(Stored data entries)
# # # # # # #

Lemma file_close_spec (path : string) (data : list Byte.byte)
    (s : state) (r : result unit) (s' : state) :
  file_close path data s = (r, s') ->
  io_extends s s' [SysClose path] /\
  match r with
  | Ok _ => files s' = write_to (file_at s path) data (files s) /\
            forall msg, io_fault s <> Some (AtClose, msg)
  | Raise e => files s' = files s /\ io_fault s = Some (AtClose, exc_str e)
  end.
Proof.
  intros H. unfold file_close in H.
  apply bind_inv in H as [([] & s1 & H1 & H) | (e & H1 & ->)];
    apply syscall_at_spec in H1 as [-> R1].
  - injection H as <- <-. split; [split; reflexivity | ]. split; [reflexivity | exact R1].
  - split; [split; reflexivity | ]. split; [reflexivity | apply R1].
Qed.

Lemma os_replace_spec (src dst : string) (s : state) (r : result unit) (s' : state) :
  os_replace src dst s = (r, s') ->
  io_extends s s' [SysReplace src dst] /\
  match r with
  | Ok _ => (exists file, names (files s) !! entry_at s src = Some file /\
                          files s' = FileSystem (<[entry_at s dst := file]>
                                                   (delete (entry_at s src) (names (files s))))
                                                (contents (files s))) /\
            forall msg, io_fault s <> Some (AtReplace, msg)
  | Raise e => files s' = files s /\
               (io_fault s = Some (AtReplace, exc_str e) \/
                names (files s) !! entry_at s src = None)
  end.
Proof.
  intros H. unfold os_replace in H.
  apply bind_inv in H as [([] & s1 & H1 & H) | (e & H1 & ->)];
    apply syscall_at_spec in H1 as [-> R1].
  - change (files (log (Sys (SysReplace src dst)) s)) with (files s) in H.
    change (entry_at (log (Sys (SysReplace src dst)) s)) with (entry_at s) in H.
    destruct (names (files s) !! entry_at s src) as [file |] eqn:F.
    + injection H as <- <-. split; [split; reflexivity | ]. split; [ | exact R1].
      exists file. split; reflexivity.
    + injection H as <- <-. split; [split; reflexivity | ].
      split; [reflexivity | right; reflexivity].
  - split; [split; reflexivity | ]. split; [reflexivity | left; apply R1].
Qed.

Lemma staging_file_at (s s' : state) (path : string) (data : list Byte.byte)
    (calls : list syscall) :
  io_extends s s' calls -> staging s s' path data -> file_at s' path = file_at s path.
Proof.
  intros X F. unfold staging in F. unfold file_at at 1.
  rewrite (io_entry_at _ _ _ X), (io_new_file _ _ _ X), F. cbn [names].
  rewrite lookup_insert_eq. reflexivity.
Qed.

Lemma staging_write (s s' s2 : state) (path : string) (data data' : list Byte.byte)
    (calls : list syscall) :
  io_extends s s' calls -> staging s s' path data ->
  files s2 = write_to (file_at s' path) data' (files s') ->
  staging s s2 path data'.
Proof.
  intros X F W. unfold staging. rewrite W, (staging_file_at _ _ _ _ _ X F).
  unfold staging in F. rewrite F. unfold write_to. cbn [names contents].
  rewrite insert_insert_eq. reflexivity.
Qed.

Lemma staging_staging_only (s s' : state) (data : list Byte.byte) :
  staging s s' (tmp_path s) data -> staging_only s s'.
Proof.
  unfold staging. intros F. split; intros x Hx; rewrite F; cbn [names contents];
    apply lookup_insert_ne; congruence.
Qed.

Lemma staging_only_refl (s s' : state) : files s' = files s -> staging_only s s'.
Proof. intros F. split; intros x _; rewrite F; reflexivity. Qed.

Lemma staging_left_behind (s s' : state) (step : io_step) (data data' : list Byte.byte) :
  staging s s' (tmp_path s) data' ->
  match step with
  | AtWrite | AtClose => data' = take (spill s) data
  | AtReplace => data' = data
  | _ => False
  end ->
  files s' = left_behind step (entry_at s (tmp_path s)) (file_at s (tmp_path s))
               (spill s) data (files s).
Proof. unfold staging. intros F E. destruct step; try contradiction; subst data'; exact F. Qed.

Lemma export_spec (self : GeneratorWorker) (s : state) (r : result unit) (s' : state) :
  export self s = (r, s') ->
  exists n, io_extends s s' (take n (export_calls self s)) /\
  match r with
  | Ok _ => n = 4%nat /\ io_fault s = None /\
            exists data, streamToMidiFile (part s) = Ok data /\
              files s' = exported (entry_at s (tmp_path s)) (entry_at s (save_path self))
                           (file_at s (tmp_path s)) data (files s)
  | Raise e => staging_only s s' /\ export_failure s s' e n
  end.
Proof.
  unfold export, export_failure. destruct (streamToMidiFile (part s)) as [data | e] eqn:Hd.
  2:{ intros H. injection H as <- <-. exists 0%nat.
      split; [apply io_extends_refl | ].
      split; [apply staging_only_refl; reflexivity | left; tauto]. }
  intros H.
  apply bind_inv in H as [(dir & s0 & H0 & H) | (e & H0 & ->)];
    apply gettempdir_spec in H0 as [-> R0].
  2:{ exists 0%nat. split; [apply io_extends_refl | ].
      split; [apply staging_only_refl; reflexivity | ].
      right. exists data, AtTempdir. repeat split; assumption. }
  destruct R0 as [-> R0]. cbv zeta in H. fold (tmp_path s) in H.
  apply bind_inv in H as [([] & s1 & H1 & H) | (e & H1 & ->)];
    apply file_open_wb_spec in H1 as [X1 F1].
  2:{ exists 1%nat. split; [exact X1 | ]. destruct F1 as [F1 R1].
      split; [apply staging_only_refl; exact F1 | ].
      right. exists data, AtOpen. repeat split; assumption. }
  destruct F1 as [F1 R1]. fold (staging s s1 (tmp_path s) []) in F1.
  apply bind_inv in H as [([] & s2 & H2 & H) | (e & H2 & ->)];
    apply file_write_spec in H2 as (X2 & F2 & R2);
    apply (staging_write _ _ _ _ _ _ _ X1 F1) in F2;
    rewrite (io_spill _ _ _ X1) in F2; rewrite (io_io_fault _ _ _ X1) in R2;
    pose proof (io_extends_trans _ _ _ _ _ X1 X2) as X12.
  2:{ exists 2%nat. split; [exact X12 | ].
      split; [exact (staging_staging_only _ _ _ F2) | ].
      right. exists data, AtWrite. split; [reflexivity | ]. split; [exact R2 | ].
      split; [reflexivity | ]. apply (staging_left_behind _ _ AtWrite data _ F2). reflexivity. }
  apply bind_inv in H as [([] & s3 & H3 & H) | (e & H3 & ->)];
    apply file_close_spec in H3 as [X3 F3];
    pose proof (io_extends_trans _ _ _ _ _ X12 X3) as X13.
  2:{ exists 3%nat. split; [exact X13 | ]. destruct F3 as [F3 R3].
      rewrite (io_io_fault _ _ _ X12) in R3.
      unfold staging in F2. rewrite <- F3 in F2.
      split; [exact (staging_staging_only _ _ _ F2) | ].
      right. exists data, AtClose. split; [reflexivity | ]. split; [exact R3 | ].
      split; [reflexivity | ]. apply (staging_left_behind _ _ AtClose data _ F2). reflexivity. }
  destruct F3 as [F3 R3]. apply (staging_write _ _ _ _ _ _ _ X12 F2) in F3.
  rewrite (io_io_fault _ _ _ X12) in R3.
  apply os_replace_spec in H as [X4 F4].
  pose proof (io_extends_trans _ _ _ _ _ X13 X4) as X.
  exists 4%nat. split; [exact X | ].
  destruct r as [[] | e].
  - destruct F4 as [(file & L & F) R4]. split; [reflexivity | ].
    rewrite (io_io_fault _ _ _ X13) in R4.
    split.
    { destruct (io_fault s) as [[step msg] |]; [exfalso | reflexivity].
      destruct step; [apply (R0 msg) | apply (R1 msg) | apply (R2 msg) | apply (R3 msg)
                     | apply (R4 msg)]; reflexivity. }
    exists data. split; [reflexivity | ].
    rewrite (io_entry_at _ _ _ X13) in L, F. unfold staging in F3.
    rewrite F3 in L, F. cbn [names contents] in L, F.
    rewrite lookup_insert_eq in L. injection L as <-.
    rewrite F, delete_insert_eq. reflexivity.
  - destruct F4 as [F4 R4]. rewrite (io_io_fault _ _ _ X13), (io_entry_at _ _ _ X13) in R4.
    pose proof F3 as F3'. unfold staging in F3'. rewrite <- F4 in F3'.
    split; [exact (staging_staging_only _ _ _ F3') | ].
    right. exists data, AtReplace. split; [reflexivity | ]. split.
    { destruct R4 as [R4 | R4]; [exact R4 | ].
      unfold staging in F3. rewrite F3 in R4. cbn [names] in R4.
      rewrite lookup_insert_eq in R4. discriminate. }
    split; [reflexivity | ]. apply (staging_left_behind _ _ AtReplace data _ F3'). reflexivity.
Qed.

(** *** The whole run *)

Lemma tmp_path_tempdir (s1 s2 : state) : tempdir s1 = tempdir s2 -> tmp_path s1 = tmp_path s2.
Proof. unfold tmp_path. intros ->. reflexivity. Qed.

Lemma export_calls_tempdir (self : GeneratorWorker) (s1 s2 : state) :
  tempdir s1 = tempdir s2 -> export_calls self s1 = export_calls self s2.
Proof. unfold export_calls. intros E. rewrite (tmp_path_tempdir _ _ E). reflexivity. Qed.

Ltac state_simpl :=
  cbn [trace part files dirs tempdir io_fault entry_at new_file spill rand drawn
       set_part set_files set_drawn log] in *.

Lemma file_at_ext (s1 s2 : state) (path : string) :
  files s1 = files s2 -> entry_at s1 = entry_at s2 -> new_file s1 = new_file s2 ->
  file_at s1 path = file_at s2 path.
Proof. unfold file_at. intros -> -> ->. reflexivity. Qed.

Lemma staging_only_ext (s1 s2 s' : state) :
  files s1 = files s2 -> entry_at s1 = entry_at s2 -> new_file s1 = new_file s2 ->
  tempdir s1 = tempdir s2 ->
  staging_only s1 s' -> staging_only s2 s'.
Proof.
  intros F E N T [H1 H2]. unfold staging_only.
  rewrite <- (file_at_ext s1 s2 _ F E N), <- E, <- F. unfold tmp_path in *. rewrite <- T.
  split; assumption.
Qed.

(** Every run takes one of the three courses of [run_outcome]. *)
Lemma run_spec (self : GeneratorWorker) (s : state) : run_outcome self s (run self s).
Proof.
  unfold run. destruct (generate self s) as [r s'] eqn:H. unfold generate in H.
  apply bind_inv in H as [([] & s1 & H1 & H) | (e & H1 & _)]; [ | discriminate].
  injection H1 as <-.
  apply bind_inv in H as [([] & s2 & H2 & H) | (e & H2 & _)]; [ | discriminate].
  unfold part_append in H2. injection H2 as <-.
  pose proof (extends_append (MetronomeMark (tempo self)) (set_part [] s)) as X2.
  set (s2 := log _ _) in *. clearbody s2.
  apply bind_inv in H as [([] & s3 & H3 & H) | (e & H3 & _)]; [ | discriminate].
  unfold part_append in H3. injection H3 as <-.
  pose proof (extends_append (TimeSignature "4/4") s2) as X3.
  set (s3 := log _ _) in *. clearbody s3.
  apply bind_inv in H as [(ks & s4 & H4 & H) | (e & H4 & _)].
  2:{ apply random_choice_spec in H4 as [_ C]. discriminate. }
  apply random_choice_spec in H4 as [X4 Hks].
  apply bind_inv in H as [([] & s5 & H5 & H) | (e & H5 & _)]; [ | discriminate].
  unfold part_append in H5. injection H5 as <-.
  pose proof (extends_trans _ _ _ _ _ X2
                (extends_trans _ _ _ _ _ X3
                   (extends_trans _ _ _ _ _ X4 (extends_append (Key ks "major") s4)))) as Xh.
  change ([Append (MetronomeMark (tempo self))] ++ [Append (TimeSignature "4/4")] ++ [] ++
          [Append (Key ks "major")]) with (header self ks) in Xh.
  set (s5 := log _ _) in *. clearbody s5. clear X2 X3 X4 s2 s3 s4.
  destruct (measure_count self) as [measures |] eqn:HM.
  - apply bind_inv in H as [(m & s6 & H6 & H) | (e & H6 & _)]; [ | discriminate].
    injection H6 as <- <-.
    apply bind_inv in H as [([] & s7 & H7 & H) | (e & H7 & ->)].
    + apply loop_spec in H7 as (blocks & X7 & L & F).
      pose proof (extends_trans _ _ _ _ _ Xh X7) as Xg.
      pose proof (ext_trace _ _ _ Xg) as T7. pose proof (ext_part _ _ _ Xg) as P7.
      pose proof (ext_files _ _ _ Xg) as F7. pose proof (ext_dirs _ _ _ Xg) as D7.
      pose proof (ext_tempdir _ _ _ Xg) as E7. pose proof (ext_fault _ _ _ Xg) as O7.
      pose proof (ext_entry_at _ _ _ Xg) as A7. pose proof (ext_new_file _ _ _ Xg) as N7.
      state_simpl.
      apply bind_inv in H as [([] & s8 & H8 & H) | (e & H8 & _)]; [ | discriminate].
      unfold emit in H8. injection H8 as <-.
      set (s8 := log (Emit (progress_changed 100)) s7) in *.
      assert (E8 : tempdir s8 = tempdir s) by exact E7.
      apply bind_inv in H as [([] & s9 & H9 & H) | (e & H9 & ->)];
        apply export_spec in H9 as (n & X9 & R9);
        pose proof (io_trace _ _ _ X9) as T9; pose proof (io_part _ _ _ X9) as P9;
        pose proof (io_dirs _ _ _ X9) as D9; pose proof (io_entry_at _ _ _ X9) as A9;
        rewrite (export_calls_tempdir self s8 s E8) in T9;
        change (trace s8) with (trace s7 ++ [Emit (progress_changed 100)]) in T9;
        change (part s8) with (part s7) in P9, R9;
        change (dirs s8) with (dirs s7) in D9;
        change (entry_at s8) with (entry_at s7) in A9;
        change (io_fault s8) with (io_fault s7) in R9;
        rewrite ?O7 in R9.
      * destruct R9 as (-> & D & data & Hd & Fs).
        unfold emit in H. injection H as <- <-.
        apply (run_exported self s _ ks measures blocks 4 (finished (save_path self)));
          try assumption; state_simpl.
        -- rewrite T9, T7, <- !app_assoc. reflexivity.
        -- rewrite P9, P7. reflexivity.
        -- congruence.
        -- congruence.
        -- left. split; [reflexivity | split; [reflexivity | ]]. split; [exact D | ].
           exists data. split; [rewrite P9; exact Hd | ]. rewrite Fs.
           rewrite (file_at_ext s8 s _ F7 A7 N7), (tmp_path_tempdir s8 s E8).
           change (entry_at s8) with (entry_at s7). change (files s8) with (files s7).
           rewrite A7, F7. reflexivity.
      * apply (run_exported self s _ ks measures blocks n (error (exc_str e)));
          try assumption; state_simpl.
        -- rewrite T9, T7, <- !app_assoc. reflexivity.
        -- rewrite P9, P7. reflexivity.
        -- congruence.
        -- congruence.
        -- right. exists (exc_str e). split; [reflexivity | ].
           exact (staging_only_ext s8 s _ F7 A7 N7 E8 (proj1 R9)).
    + apply loop_spec in H7 as (blocks & X7 & played & -> & L & F).
      pose proof (extends_trans _ _ _ _ _ Xh X7) as Xg.
      pose proof (ext_trace _ _ _ Xg) as T7.
      pose proof (ext_files _ _ _ Xg) as F7. pose proof (ext_dirs _ _ _ Xg) as D7.
      pose proof (ext_entry_at _ _ _ Xg) as A7.
      state_simpl.
      apply (run_measure_failed self s _ ks measures played (exc_str e));
        try assumption; state_simpl.
      rewrite T7, <- !app_assoc. reflexivity.
  - apply bind_inv in H as [(m & s6 & H6 & H) | (e & H6 & ->)]; [discriminate | ].
    injection H6 as <- <-.
    pose proof (ext_trace _ _ _ Xh) as T7.
    pose proof (ext_files _ _ _ Xh) as F7. pose proof (ext_dirs _ _ _ Xh) as D7.
    pose proof (ext_entry_at _ _ _ Xh) as A7.
    state_simpl.
    apply (run_overflow self s _ ks); try assumption; state_simpl.
    rewrite T7, <- !app_assoc. reflexivity.
Qed.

# # # # # # #

Work request
Look above for the line containing "exists file. split; reflexivity." and the line containing "unfold staging in F. rewrite". Transcribe both, with the lines between them, exactly.

The completed task
      exists file. split; reflexivity.
    + injection H as <- <-. split; [split; reflexivity | ].
      split; [reflexivity | right; reflexivity].
  - split; [split; reflexivity | ]. split; [reflexivity | left; apply R1].
Qed.

Lemma staging_file_at (s s' : state) (path : string) (data : list Byte.byte)
    (calls : list syscall) :
  io_extends s s' calls -> staging s s' path data -> file_at s' path = file_at s path.
Proof.
  intros X F. unfold staging in F. unfold file_at at 1.
  rewrite (io_entry_at _ _ _ X), (io_new_file _ _ _ X), F. cbn [names].
  rewrite lookup_insert_eq. reflexivity.
Qed.

Lemma staging_write (s s' s2 : state) (path : string) (data data' : list Byte.byte)
    (calls : list syscall) :
  io_extends s s' calls -> staging s s' path data ->
  files s2 = write_to (file_at s' path) data' (files s') ->
  staging s s2 path data'.
Proof.
  intros X F W. unfold staging. rewrite W, (staging_file_at _ _ _ _ _ X F).
  unfold staging in F. rewrite F. unfold write_to. cbn [names contents].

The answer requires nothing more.